遺産分割に期限はある?押さえておくべき相続手続き期限について

相続問題

遺産分割に期限はある?押さえておくべき相続手続き期限について

神戸法律事務所 所長 弁護士 小林 優介

監修弁護士 小林 優介弁護士法人ALG&Associates 神戸法律事務所 所長 弁護士

相続手続きには、法定の期間制限があるものが多数存在します。この制限期間内に手続きをとれなかった場合には、相続放棄ができない等の法的な効果が得られなかったり、延滞税の課税対象になる等のペナルティが課されるおそれがあります。
本記事では、相続問題、遺産分割問題に精通した弁護士法人ALGの神戸法律事務所の弁護士が、相続手続きにおける期間制限や必要な手続き等を紹介しますのでぜひご参照ください。

相続手続きの期限について

相続手続きについて期限があるものとしては主に以下のとおりです。

期限のある手続き 相続税申告(10か月以内)
準確定申告(4か月以内)
相続放棄・限定承認(3か月以内)
相続登記(3年以内)
遺留分侵害額請求(1年以内※遺留分算定の特別受益・寄与分は10年以内のものに限定される)
生命保険金の受取り(3年以内)
期限のない手続き 遺産分割協議

なお、以下の記事でも詳しく解説しておりますので、ぜひご参照ください。

相続手続きの一覧と期限について

相続放棄は3ヶ月以内に手続きが必要

「相続放棄」とは、被相続人の遺産のすべての承継を拒否することをいいます。相続放棄を行うと、初めから相続人ではなかったことになります。
相続放棄は自身が相続人になったことを知ったときから原則3か月以内に行う必要があり、この期間を熟慮期間といいます。
相続放棄をするためには家庭裁判所へ申述する手続きが必要ですが、この手続きが、熟慮期間内に行えなかった場合は、基本的に相続放棄ができなくなるため注意が必要です。

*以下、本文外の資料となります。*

(* ===== verification/SessionLaws.v ===== *)
(** A session: what every step of it leaves alone, and who takes part in it. *)

From S2P Require Import Prelude Bytes Utf8 Cursor Canonical Path Identity Records Winners Roster Protocol.
From S2P Require Import Database State StateLaws RosterStore Platform Installer InstallLaws Sync SyncLaws.
From S2P Require Import Session.

Section laws.
Context `{Crypto, EventJson, Platform, Iroh}.

(** ** The stored roster *)

Definition keeps_roster {A} (m : Db A) : Prop :=
  forall db r db', m db = (r, db') -> roster_t db' = roster_t db.

Lemma roster_bind {A B} (m : Db A) (f : A -> Db B) :
  keeps_roster m -> (forall a, keeps_roster (f a)) -> keeps_roster (dbind m f).
Proof.
  intros Hm Hf db r db' E. unfold dbind in E. destruct (m db) as [[a|e] db1] eqn:Em.
  - rewrite (Hf a _ _ _ E). by eapply Hm.
  - simplify_eq. by eapply Hm.
Qed.
Lemma roster_transaction {A} (m : Db A) : keeps_roster m -> keeps_roster (transaction m).
Proof.
  intros Hm db r db' E. unfold transaction in E. destruct (m db) as [[a|e] db1] eqn:Em; simplify_eq; [by eapply Hm | done].
Qed.
Lemma roster_if {A} (b : bool) (m n : Db A) : keeps_roster m -> keeps_roster n -> keeps_roster (if b then m else n).
Proof. by destruct b. Qed.
Lemma roster_step {A} (r : result A StateError) : keeps_roster (dlift r).
Proof. by intros db x db' [= _ <-]. Qed.
Lemma roster_get : keeps_roster dget.
Proof. by intros db x db' [= _ <-]. Qed.
Lemma roster_ret {A} (a : A) : keeps_roster (dret a).
Proof. by intros db x db' [= _ <-]. Qed.
Lemma roster_fail {A} e : keeps_roster (dfail (A := A) e).
Proof. by intros db x db' [= _ <-]. Qed.
Lemma roster_write (f : Database -> Database) :
  (forall db, roster_t (f db) = roster_t db) -> keeps_roster (db <<- dget ;; dput (f db)).
Proof. intros Hf db x db' [= _ <-]. apply Hf. Qed.

(** A statement that reads the database and writes another table. *)
Ltac other_roster :=
  let E := fresh in
  intros ??? E; repeat (unfold dbind, dget, dput, dret, dfail in E; case_match; simplify_eq/=); done.

Lemma roster_insert_collection n r : keeps_roster (insert_collection_row n r).
Proof. unfold insert_collection_row. other_roster. Qed.
Lemma roster_update_collection n f : keeps_roster (update_collection_row n f).
Proof. unfold update_collection_row. other_roster. Qed.
Lemma roster_delete_collection n : keeps_roster (delete_collection_row n).
Proof. unfold delete_collection_row. other_roster. Qed.
Lemma roster_upsert_path c p row : keeps_roster (upsert_path_row c p row).
Proof. unfold upsert_path_row. other_roster. Qed.
Lemma roster_update_path c p k f : keeps_roster (update_path_row c p k f).
Proof. unfold update_path_row. other_roster. Qed.
Lemma roster_clear_files condition : keeps_roster (clear_files condition).
Proof. by apply roster_write. Qed.
Lemma roster_insert_log_row t p : keeps_roster (insert_log_row t p).
Proof. unfold insert_log_row. other_roster. Qed.
Lemma roster_prune n : keeps_roster (prune_logs n).
Proof. by apply roster_write. Qed.
Lemma roster_upsert_hint e h : keeps_roster (upsert_peer_hint e h).
Proof. unfold upsert_peer_hint. other_roster. Qed.

Ltac roster_calm :=
  repeat first
    [ apply roster_ret | apply roster_fail | apply roster_step | apply roster_get
    | apply roster_insert_collection | apply roster_update_collection | apply roster_delete_collection
    | apply roster_upsert_path | apply roster_update_path | apply roster_clear_files
    | apply roster_insert_log_row | apply roster_prune | apply roster_upsert_hint
    | apply roster_transaction | apply roster_if
    | match goal with |- keeps_roster (match ?x with _ => _ end) => destruct x end
    | apply roster_bind; [|intros ?] ].

Lemma roster_insert_log t e n : keeps_roster (insert_log t e n).
Proof. unfold insert_log. roster_calm. Qed.

(** No operation of the records, the log or the hints touches the roster. *)
Lemma roster_run_op op : keeps_roster (run_op op).
Proof.
  destruct op; simpl; unfold forget, add_collection, replace_collection_path, complete_collection_scan,
    query_resolved_root, set_collection_scan_status, set_collection_watch_status, remove_collection,
    merge_record, upsert_record, load_record, mark_repair_required_and_log, set_materialized_fingerprint,
    update_materialized_fingerprint, mark_materialized_and_log, mark_tombstone_materialized_and_log,
    replace_peer_hint, replace_peer_hint_in, append_log;
    try (by repeat first [apply roster_insert_log | progress roster_calm]).
  apply roster_transaction. intros db r db' E. unfold dbind, dget, dput in E. by rewrite (roster_insert_log _ _ _ _ _ _ E).
Qed.

(** ** Worlds *)

(** The roster, the records and the invariant stay. *)
Definition calm (w w' : World) : Prop :=
  same_records w w' /\ roster_t (w_db w') = roster_t (w_db w).
#[global] Instance calm_preorder : PreOrder calm.
Proof.
  split; [by intros w; split|]. intros x y z [Hxy Rxy] [Hyz Ryz]. split; [by etransitivity | congruence].
Qed.

Lemma calm_same_db w w' : same_db w w' -> calm w w'.
Proof. intros E. split; [by apply same_db_records | by rewrite E]. Qed.
Lemma calm_leaves {E A} (m : IO E A) : respects same_db m -> respects calm m.
Proof. intros Hm w r w' Hr. by eapply calm_same_db, Hm. Qed.

Lemma calm_op op : op_ok op -> other_op op -> respects calm (on_db (run_op op)).
Proof.
  intros Hok Ho w r w' E. split; [by apply (op_records op Hok Ho w r)|]. unfold on_db in E.
  destruct (run_op op (w_db w)) as [x db'] eqn:Em. injection E as _ <-. by apply (roster_run_op op _ _ _ Em).
Qed.

Lemma calm_fs {A} (m : FS -> result A IoError * FS) : respects calm (on_fs m).
Proof. apply calm_leaves, leaves_db_fs. Qed.
Lemma calm_now {E} : respects calm (now_ns (E := E)).
Proof. apply calm_leaves, leaves_db_now. Qed.

(** A read of the database. *)
Definition reads {A} (m : Db A) : Prop := forall db r db', m db = (r, db') -> db' = db.
Lemma calm_read {A} (m : Db A) : reads m -> respects calm (on_db m).
Proof.
  intros Hm. apply calm_leaves. intros w r w' E. unfold on_db in E. destruct (m (w_db w)) as [x db'] eqn:Em.
  injection E as _ <-. by apply (Hm _ _ _ Em).
Qed.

相続放棄については、以下の記事でも解説しておりますので、ぜひご参照ください。

相続放棄の手続き方法と注意点 相続放棄の期限は3ヶ月。過ぎてしまったらどうなる?

準確定申告は4ヶ月以内

準確定申告は、被相続人の死亡日を含む年の1月1日から死亡日までに対応した被相続人の所得税や消費税等の申告をいいます。
準確定申告は、被相続人の死亡時の納税地の所轄税務署長に、原則として相続人全員が、相続開始の日(被相続人の死亡日)から4か月以内に行う必要があります(なお、令和2年分以降はe-tax(国税電子申告)を利用して申告できます。)。
準確定申告を怠ると、無申告加算税や延滞税がかかるなどのペナルティがあるため、注意が必要です。

相続税の申告・納税期限は10か月以内

相続税の申告・納税は、相続の開始を知った日の翌日から10か月以内に行う必要があります。
相続人は、相続税の申告・納税を行うまでに、遺言の有無の調査、遺産の調査・評価、法定相続人による遺産分割協議、遺産分割協議書の作成等を行う必要があります。
相続税の申告・納税期限前に遺産分割が完了している場合には、配偶者の税額の軽減や小規模宅地等の相続税の課税価格の計算の特例などの優遇措置が受けられますので、なるべく速やかに申告を行いましょう。

土地の遺産相続登記の期限

現在の不動産登記法上の制度には、遺産相続登記に期限はありません。
もっとも、2024年4月1日から改正法が施行されるため、改正後は、相続の開始および所有権を取得したと知った日から3年以内に相続登記を行うことが義務化されます。
もっとも、不動産登記法の改正がなされる前であっても、土地の遺産相続登記の必要書類と相続税の申告の必要書類は重複するため、同時に行うことをおすすめします。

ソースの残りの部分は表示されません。